Back at Wallerfield, Farouk nodded at my tiny captive. “You should release that Glossophaga before we leave,” he said. “If you want it to live.”
“Why’s that?” Janet asked. We’d been bagging bats in Trinidad for several weeks, then taking them back to the PAX Guest House where we were sta
ying in Tunapuna.†9
“Glossophaga has a very high metabolic rate,” Farouk replied. “If that one doesn’t get nectar tonight, it will starve to death.”
“Yikes,” I said, glancing down at the bat with renewed interest.
Janet nudged my arm. “Sounds like those shrews we caught with Deedra and Darrin last year at Arnot Forest.”

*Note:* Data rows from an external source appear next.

(** * Locki ID add-on: the credential session lifecycle

    A shallow embedding of [src/__init__.py]: the public accessors
    ([get_active_address], [get_active_profile], [is_logged_in]), the expiry
    parser ([token_expires]), [validate_token], the five session operators
    ([LockiIdLogin], [LockiIdValidate], [LockiIdLogout], [UTILS_OT_get_nonce],
    [UTILS_OT_get_nfts]) and the two panels ([LockiIdPreferences.draw],
    [VIEW3D_PT_locki_panel.draw]).

    The add-on is Python: a statement either completes or raises.  Operators
    are therefore written in a small state-and-exception monad over a [World]
    made of the [LockiIdProfile] class attributes, the persisted profile file,
    the add-on preferences and the log of the calls that leave the module. *)

From Stdlib Require Import String Ascii List ZArith Bool Lia DecimalString.
Import ListNotations.
Open Scope string_scope.
Set Warnings "-register-all".

(** ** Python values *)

Module Py.

(** The JSON-shaped Python values that travel through the profile: the
    ledger's reply, the nonce and the NFT list (floats are left out). *)
Inductive pyval : Type :=
| PyNone
| PyBool (b : bool)
| PyInt (z : Z)
| PyStr (s : string)
| PyList (l : list pyval)
| PyDict (d : list (string * pyval)).

(** The exceptions the modelled statements can raise. *)
Inductive exn : Type :=
| TypeError
| KeyError (k : string)
| ValueError.

(** [bool(v)], the test behind [if v:] and [not v]. *)
Definition truthy (v : pyval) : bool :=
  match v with
  | PyNone => false
  | PyBool b => b
  | PyInt z => negb (Z.eqb z 0)
  | PyStr s => negb (Nat.eqb (String.length s) 0)
  | PyList l => negb (Nat.eqb (List.length l) 0)
  | PyDict d => negb (Nat.eqb (List.length d) 0)
  end.

(** [bool(s)] on a [str]. *)
Definition str_truthy (s : string) : bool := truthy (PyStr s).

(** A dict literal or JSON object holds one value per key; a lookup finds
    the entry for the key. *)
Fixpoint dict_get (k : string) (d : list (string * pyval)) : option pyval :=
  match d with
  | [] => None
  | (k', v) :: rest => if String.eqb k k' then Some v else dict_get k rest
  end.

(** [v[k]] for a [str] key [k]: only a dict accepts a string subscript, and
    a missing key is a [KeyError]; every other value raises [TypeError]. *)
Definition getitem (v : pyval) (k : string) : pyval + exn :=
  match v with
  | PyDict d =>
      match dict_get k d with
      | Some x => inl x
      | None => inr (KeyError k)
      end
  | _ => inr TypeError
  end.

(** [str(n)] for an [int]. *)
Definition str_of_Z (z : Z) : string := NilZero.string_of_int (Z.to_int z).

(** [str(n)] for a length, as [f"{count}"] prints it. *)
Definition str_of_nat (n : nat) : string := str_of_Z (Z.of_nat n).

Definition join (sep : string) (l : list string) : string :=
  String.concat sep l.

(** [repr(v)].  Strings and dict keys are shown between single quotes, which
    is Python's output for a string with no quote, backslash or control
    character. *)
Fixpoint repr (v : pyval) : string :=
  match v with
  | PyNone => "None"
  | PyBool true => "True"
  | PyBool false => "False"
  | PyInt z => str_of_Z z
  | PyStr s => "'" ++ s ++ "'"
  | PyList l => "[" ++ join ", " (List.map repr l) ++ "]"
  | PyDict d =>
      "{" ++ join ", "
               (List.map (fun kv => "'" ++ fst kv ++ "': " ++ repr (snd kv)) d)
          ++ "}"
  end.

(** [str(v)]: a string is itself, anything else prints as its [repr]. *)
Definition str (v : pyval) : string :=
  match v with
  | PyStr s => s
  | _ => repr v
  end.

(** The value is an [int] proper (not a [str], not a [bool]) and is [>= 0]. *)
Definition is_nonneg_int (v : pyval) : bool :=
  match v with
  | PyInt z => Z.leb 0 z
  | _ => false
  end.

End Py.
Import Py.

(** ** The world an operator runs in *)

(** [LockiIdProfile]: the class whose attributes are the one session of the
    process.  [address] is a [str] (see [get_active_address]); [expires] is a
    [str] or [None]; [nonce] and [nfts] hold whatever the callers assign. *)
Module LockiIdProfile.

Record t : Type := mk {
  address : string;
  api_key : string;
  token : string;
  expires : option string;
  nonce : pyval;
  nfts : pyval
}.

Definition set_expires (e : option string) (p : t) : t :=
  mk (address p) (api_key p) (token p) e (nonce p) (nfts p).

Definition set_nonce (n : pyval) (p : t) : t :=
  mk (address p) (api_key p) (token p) (expires p) n (nfts p).

Definition set_nfts (l : pyval) (p : t) : t :=
  mk (address p) (api_key p) (token p) (expires p) (nonce p) l.

(** The session of a process that has not logged in: every field empty or
    at its default. *)
Definition empty : t := mk "" "" "" None (PyInt 0) (PyList []).

End LockiIdProfile.

(** [LockiIdPreferences]: the host-held preferences.  The four
    [StringProperty] fields are strings and [nonce] is an [IntProperty]. *)
Module LockiIdPreferences.

Record t : Type := mk {
  error_message : string;
  ok_message : string;
  address : string;
  api_key : string;
  nonce : Z
}.

Definition set_error_message (m : string) (p : t) : t :=
  mk m (ok_message p) (address p) (api_key p) (nonce p).

Definition set_ok_message (m : string) (p : t) : t :=
  mk (error_message p) m (address p) (api_key p) (nonce p).

Definition set_nonce (n : Z) (p : t) : t :=
  mk (error_message p) (ok_message p) (address p) (api_key p) n.

(** [reset_messages]: [self.ok_message = ''] then [self.error_message = '']. *)
Definition reset_messages (p : t) : t :=
  set_error_message "" (set_ok_message "" p).

End LockiIdPreferences.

Janet had nailed it. Shrews are tiny, insectivorous bundles of energy. Superficially, they resemble rodents (another example of convergent evolution), but they have amped-up, nutrient-burning bodies, that, like the nectar-feeding bats, require a constant and relatively immense intake of energy. The shrews we’d taken during a mammal survey in a forest near Cornell had a resting heart rate of approximately eight hundred beats per minute, and when pressed, they could reach fifteen hundred beats per minute—the highest ever recorded for a mammal. As a consequence, shrews have to eat almost constantly—worms and insects, mostly—but sometimes even other shrews. Their aggressive demeanor and toxic bites also enable them to tackle animals much larger than themselves. During one of our long nights in the field, I’d brought up the topic of a creature feature I recalled seeing as a kid. It was the unintentionally funny, 1959 horror flick, The Killer Shrews, in which dogs outfitted with goofy shrew wigs, terrorized a handful of cocktail-guzzling scientists, a well-endowed young woman, and a testosterone-squirting hero in a captain’s cap. Besides a last line that rivaled Clark Gable’s in Gone with the Wind, what I found most memorable about this mostly forgotten cinema “classic” was the fact that the filmmakers had gotten at least one thing right (two, actually, if you count the alcohol intake by the scientists). If indeed shrews had evolved or, in this case, mutated, to be the size of dogs (even small dogs)—humans would have had a serious and unbelievably vicious predator to contend with. Luckily for those of us collecting real shrews, there was no danger—only the discomfort of late nights during which we had to check over a hundred “live traps” every two hours—to prevent our hyperactive captives from starving to death.